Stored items

***

Definition unmap_segment (s : ProposedPlanSegment) : TaggedLineSegment unit :=
  match s with
  | PlanNormal text => Normal text
  | ProposedPlanStart => TagStart ()
  | ProposedPlanDelta text => TagDelta () text
  | ProposedPlanEnd => TagEnd ()
  end.
(** The segments of a plan with the pieces of a text put together. *)
Definition merged_plan (l : list ProposedPlanSegment) : list (TaggedLineSegment unit) := merged (unmap_segment <$> l).

Definition same_plan (a b : StreamTextChunk ProposedPlanSegment) : Prop :=
  visible_text a = visible_text b ∧ merged_plan (extracted a) = merged_plan (extracted b).

#[export] Instance same_plan_equivalence : Equivalence same_plan.
Proof.
  split; [by split|by intros ?? []|]. intros ??? [] []. split; by etransitivity.
Qed.
#[export] Instance same_plan_app : Proper (same_plan ==> same_plan ==> same_plan) chunk_app.
Proof.
  intros a a' [Hv He] b b' [Hv' He']. unfold same_plan, merged_plan, chunk_app in *. simpl.
  rewrite !fmap_app, !merged_app. by rewrite Hv, He, Hv', He'.
Qed.

Lemma unmap_map (l : list (TaggedLineSegment unit)) : unmap_segment <$> (map_segment <$> l) = l.
Proof.
  rewrite <-list_fmap_compose. rewrite <-(list_fmap_id l) at 2. apply list_fmap_ext. by intros _ [|[]|[]|[]] _.
Qed.
Lemma map_segments_text l : visible_text (map_segments l) = l ≫= segment_text.
Proof.
  unfold map_segments. cbn [visible_text].
  induction l as [|[] l IH]; csimpl; by rewrite ?IH.
Qed.

#[export] Program Instance plan_incremental : Incremental (push_str (P:=ProposedPlanParser)) chunk_app := {
  parser_ok _ := True; same := same_plan }.
Next Obligation. apply chunk_app_assoc. Qed.
Next Obligation. simpl. eauto. Qed.
Next Obligation.
  intros a b p q c r d _ Ha Hb. simpl in *. rewrite line_parse_app.
  destruct (line_parse a _) as [q' x]. injection Ha as <- <-. simpl in Hb.
  destruct (line_parse b _) as [r' y]. injection Hb as <- <-. eexists. split; [done|]. split.
  - unfold plan_chunk. cbn [snd chunk_app visible_text]. rewrite !map_segments_text. apply merge_into_text.
  - unfold merged_plan, plan_chunk. simpl. rewrite fmap_app, !unmap_map. apply merged_merge_into.
Qed.

(** ** The assistant's text *)

Definition assistant_default : AssistantTextChunk :=
  {| assistant_visible_text := []; citations := []; plan_segments := [] |}.
Definition assistant_app (a b : AssistantTextChunk) : AssistantTextChunk := {|
  assistant_visible_text := assistant_visible_text a ++ assistant_visible_text b;
  citations := citations a ++ citations b;
  plan_segments := plan_segments a ++ plan_segments b |}.

Definition same_assistant (a b : AssistantTextChunk) : Prop :=
  assistant_visible_text a = assistant_visible_text b ∧ citations a = citations b
  ∧ merged_plan (plan_segments a) = merged_plan (plan_segments b).

#[export] Instance same_assistant_equivalence : Equivalence same_assistant.
Proof.
  split; [done|intros ?? (?&?&?); by split_and!|]. intros ??? (?&?&?) (?&?&?). split_and!; by etransitivity.
Qed.

#[export] Program Instance assistant_incremental : Incremental assistant_push_str assistant_app := {
  parser_ok p := well_formed (citation_inner (citations_parser p)); same := same_assistant }.
Next Obligation.
  intros a a' (H1&H2&H3) b b' (H1'&H2'&H3'). unfold same_assistant, merged_plan in *. simpl.
  rewrite !fmap_app, !merged_app. by rewrite H1, H2, H3, H1', H2', H3'.
Qed.
Next Obligation. intros [] [] []. unfold assistant_app. simpl. by rewrite !app_assoc. Qed.
Next Obligation.
  intros s p Hp. unfold assistant_push_str, parse_visible_text.
  destruct (push_total (Incremental:=citation_incremental) s (citations_parser p) Hp) as (q&c&->&Hq). simpl.
  destruct (plan_mode p); simpl; eauto.
Qed.
Next Obligation.
  intros a b p q c r d Hp. unfold assistant_push_str, parse_visible_text.
  destruct (push_str a (citations_parser p)) as [[cq cc]| |] eqn:Ha; [|done..]. cbn [mbind result_bind].
  destruct (plan_mode p) eqn:Hmode; cbn [negb].
  - destruct (push_str (visible_text cc) (plan p)) as [[pq pc]| |] eqn:Hpa; [|done..]. intros [= <- <-].
    cbn [citations_parser plan plan_mode negb].
    destruct (push_str b cq) as [[cr cd]| |] eqn:Hb; [|done..]. cbn [mbind result_bind].
    destruct (push_str (visible_text cd) pq) as [[pr pd]| |] eqn:Hpb; [|done..]. intros [= <- <-].
    destruct (push_app (Incremental:=citation_incremental) a b (citations_parser p) cq cc cr cd Hp Ha Hb) as (ce&->&->). cbn [mbind result_bind visible_text chunk_app].
    destruct (push_app (Incremental:=plan_incremental) _ _ (plan p) pq pc pr pd I Hpa Hpb) as (pe&->&[Hv He]). eexists. split; [done|]. by split_and!.
  - intros [= <- <-]. cbn [citations_parser plan plan_mode negb].
    destruct (push_str b cq) as [[cr cd]| |] eqn:Hb; [|done..]. intros [= <- <-].
    destruct (push_app (Incremental:=citation_incremental) a b (citations_parser p) cq cc cr cd Hp Ha Hb) as (ce&->&->). eexists. split; [done|]. by split_and!.
Qed.

(** What a caller of the parser has when the chunks have come and the stream has
    ended. *)
Definition assistant_text (plan_mode : bool) (chunks : list str) : result Empty_set AssistantTextChunk :=
  p ← assistant_new plan_mode;
  '(p, out) ← feed assistant_push_str assistant_app assistant_default chunks p;
  '(_, tail) ← assistant_finish p;
  Ok (assistant_app out tail).

Lemma citation_separated : separated [citation_spec].
Proof.
  split; [by intros s ->%list_elem_of_singleton|].
  by intros s s' i ->%list_elem_of_singleton ->%list_elem_of_singleton.
Qed.

Lemma assistant_text_lemma plan_mode chunks :
  ∃ c c', assistant_text plan_mode chunks = Ok c ∧ assistant_text plan_mode [concat chunks] = Ok c'
    ∧ same_assistant c c'.
Proof.
  unfold assistant_text. destruct (assistant_new plan_mode) as [p| |] eqn:Hp; [|by destruct plan_mode..]. simpl.
  assert (Hok : parser_ok assistant_push_str p).
  { unfold assistant_new, citation_new in Hp. simpl in Hp. injection Hp as <-. split; [apply citation_separated|done]. }
  assert (Hnil : assistant_push_str [] p = Ok (p, assistant_default)).
  { injection Hp as <-. by destruct plan_mode. }
  destruct (feed_concat assistant_push_str assistant_app chunks p assistant_default Hok Hnil) as (r&d&e&->&->&Hsame);
    [reflexivity|]. simpl.
  destruct (assistant_finish r) as [[r' t]| |] eqn:Hf; simpl.
  - eexists _, _. split; [done|]. split; [done|].
    apply (same_app (Incremental:=assistant_incremental)); [exact Hsame|reflexivity].
  - by destruct e0.
  - exfalso. unfold assistant_finish, parse_visible_text in Hf. simpl in Hf.
    destruct r as [[] [[? ? []]] ?]; done.
Qed.

(** C19. However a message is cut into chunks, the text shown and the
    citations of the streaming parser are those of the whole message at once,
    and the plan segments are too up to where a text is cut; the parser never
    panics. *)
Theorem assistant_text_any_chunks plan_mode chunks :
  ∃ c c', assistant_text plan_mode chunks = Ok c ∧ assistant_text plan_mode [concat chunks] = Ok c'
    ∧ same_assistant c c'.
Proof. exact (assistant_text_lemma plan_mode chunks). Qed.

(** ** Citations in a text *)

Definition citation_start (text : str) : InlineHiddenTagParser unit :=
  {| specs := [citation_spec]; pending := text; active := None |}.
Lemma citation_start_ok text : well_formed (citation_start text).
Proof. split; [apply citation_separated|done]. Qed.

(** The result of [strip_citations], from where its loop stopped. *)
Definition strip_result (q : InlineHiddenTagParser unit) (c : StreamTextChunk (ExtractedInlineTag unit))
    : result Empty_set (str * list str) :=
  '(_, t) ← inline_finish q;
  let out := chunk_app c t in
  Ok (visible_text out, content <$> extracted out).

Lemma strip_citations_run text q c :
  (∀ fuel out, length text < fuel → push_loop fuel (citation_start text) out = Ok (q, chunk_app out c)) →
  strip_citations text = strip_result q c.
Proof.
  intros Hrun. unfold strip_citations.
  change citation_new with (Ok (E:=Empty_set) {| citation_inner := citation_start [] |}).
  cbn [mbind result_bind push_str citation_parser citation_inner].
  change (inline_push_str text (citation_start []))
    with (push_loop (S (length text)) (citation_start text) chunk_default).
  rewrite Hrun by lia. destruct c as [v e], q as [sp pend [a|]]; unfold strip_result; simpl; by rewrite fmap_app.
Qed.

Lemma citation_find_next text :
  find_next_open [citation_spec] text = (λ i, (i, 0)) <$> find text CITATION_OPEN.
Proof.
  unfold find_next_open, open_candidate. cbn [imap citation_spec open].
  by destruct (find text CITATION_OPEN).
Qed.

Lemma citation_run text : ∃ q c, ∀ fuel out, length text < fuel →
  push_loop fuel (citation_start text) out = Ok (q, chunk_app out c).
Proof.
  destruct (push_loop_Ok (S (length text)) (citation_start text) (citation_start_ok text)) as (q&c&_&_&H); [simpl; lia|].
  exists q, c. intros fuel out Hf. by apply H.
Qed.

Lemma strip_citations_total text : ∃ r, strip_citations text = Ok r.
Proof.
  destruct (citation_run text) as (q&c&Hrun). rewrite (strip_citations_run _ _ _ Hrun).
  unfold strip_result. destruct q as [sp pend [a|]]; simpl; eauto.
Qed.

Lemma strip_citations_none text : find text CITATION_OPEN = None → strip_citations text = Ok (text, []).
Proof.
  intros Hf. pose proof (citation_find_next text) as Hn. rewrite Hf in Hn.
  set (n := length text - max_open_prefix_suffix_len [citation_spec] text).
  rewrite (strip_citations_run text (citation_start (drop n text)) (Build_StreamTextChunk (take n text) [])).
  - unfold strip_result, chunk_app. simpl. by rewrite take_drop.
  - intros [|fuel] out Hfuel; [lia|]. rewrite push_loop_round. unfold round. simpl. rewrite Hn. done.
Qed.

Lemma strip_citations_unclosed text i :
  find text CITATION_OPEN = Some i → find (drop (i + length CITATION_OPEN) text) CITATION_CLOSE = None →
  strip_citations text = Ok (take i text, [drop (i + length CITATION_OPEN) text]).
Proof.
  intros Hf Hc. pose proof (citation_find_next text) as Hn. rewrite Hf in Hn.
  destruct (citation_run text) as (q&c&Hrun). rewrite (strip_citations_run _ _ _ Hrun).
  specialize (Hrun (S (S (length text))) chunk_default ltac:(lia)).
  rewrite push_loop_round in Hrun. unfold round in Hrun. cbn [active citation_start pending specs] in Hrun.
  rewrite Hn in Hrun. cbn [fmap option_fmap option_map lookup list_lookup] in Hrun.
  rewrite push_loop_round in Hrun. unfold round in Hrun.
  cbn [active set_state opened active_close active_tag active_content pending specs citation_spec open close] in Hrun.
  rewrite Hc in Hrun. injection Hrun as <- Hv He.
  unfold strip_result. simpl. rewrite <-Hv, <-He. simpl. by rewrite !app_nil_r, take_drop.
Qed.

Lemma strip_citations_closed text i j :
  find text CITATION_OPEN = Some i →
  find (drop (i + length CITATION_OPEN) text) CITATION_CLOSE = Some j →
  strip_citations text =
    '(visible, cites) ← strip_citations (drop (j + length CITATION_CLOSE) (drop (i + length CITATION_OPEN) text));
    Ok (take i text ++ visible, take j (drop (i + length CITATION_OPEN) text) :: cites).
Proof.
  intros Hf Hc. pose proof (citation_find_next text) as Hn. rewrite Hf in Hn.
  set (rest := drop (j + _) _). destruct (citation_run rest) as (q&c&Hrun).
  rewrite (strip_citations_run _ _ _ Hrun).
  set (content := take j (drop (i + length CITATION_OPEN) text)).
  rewrite (strip_citations_run text q (chunk_app (Build_StreamTextChunk (take i text) [{| tag := (); content := content |}]) c)).
  - unfold strip_result. destruct q as [sp pend [a|]]; simpl; by rewrite ?app_assoc.
  - assert (Hlen : length rest + 2 ≤ length text).
    { apply find_Some in Hf as [Hf%occurs_bound _]. unfold rest. rewrite !length_drop. simpl in Hf |- *. lia. }
    intros [|[|fuel]] out Hfuel; [lia..|]. rewrite push_loop_round. unfold round.
    cbn [active citation_start pending specs]. rewrite Hn. cbn [fmap option_fmap option_map lookup list_lookup].
    rewrite push_loop_round. unfold round.
    cbn [active set_state opened active_close active_tag active_content pending specs citation_spec open close].
    rewrite Hc. unfold set_state. cbn [specs]. fold rest content. fold (citation_start rest). rewrite Hrun by lia.
    f_equal. f_equal. rewrite <-!(chunk_app_assoc out). f_equal. unfold chunk_app. simpl. by rewrite app_nil_r.
Qed.

(** Stripping citations shows the text outside the citation tags and
    collects what is inside them, from the first opening tag to the next
    closing one or to the end, and goes on after it. *)
Theorem strip_citations_spec text :
  strip_citations text =
    match find text CITATION_OPEN with
    | None => Ok (text, [])
    | Some i =>
        let inside := drop (i + length CITATION_OPEN) text in
        match find inside CITATION_CLOSE with
        | None => Ok (take i text, [inside])
        | Some j =>
            '(visible, cites) ← strip_citations (drop (j + length CITATION_CLOSE) inside);
            Ok (take i text ++ visible, take j inside :: cites)
        end
    end.
Proof.
  destruct (find text CITATION_OPEN) as [i|] eqn:Hf; [|by apply strip_citations_none].
  cbn zeta. destruct (find (drop _ _) CITATION_CLOSE) as [j|] eqn:Hc;
    [by apply strip_citations_closed|by apply strip_citations_unclosed].
Qed.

***

TASK GOAL
Write out exactly the lines that fall from the line with "destruct (push_str a" to the line with "destruct (push_app (Incremental:=plan_incremental)" in the records above, keeping both ends.

ANSWER SECTION
  destruct (push_str a (citations_parser p)) as [[cq cc]| |] eqn:Ha; [|done..]. cbn [mbind result_bind].
  destruct (plan_mode p) eqn:Hmode; cbn [negb].
  - destruct (push_str (visible_text cc) (plan p)) as [[pq pc]| |] eqn:Hpa; [|done..]. intros [= <- <-].
    cbn [citations_parser plan plan_mode negb].
    destruct (push_str b cq) as [[cr cd]| |] eqn:Hb; [|done..]. cbn [mbind result_bind].
    destruct (push_str (visible_text cd) pq) as [[pr pd]| |] eqn:Hpb; [|done..]. intros [= <- <-].
    destruct (push_app (Incremental:=citation_incremental) a b (citations_parser p) cq cc cr cd Hp Ha Hb) as (ce&->&->). cbn [mbind result_bind visible_text chunk_app].
    destruct (push_app (Incremental:=plan_incremental) _ _ (plan p) pq pc pr pd I Hpa Hpb) as (pe&->&[Hv He]). eexists. split; [done|]. by split_and!.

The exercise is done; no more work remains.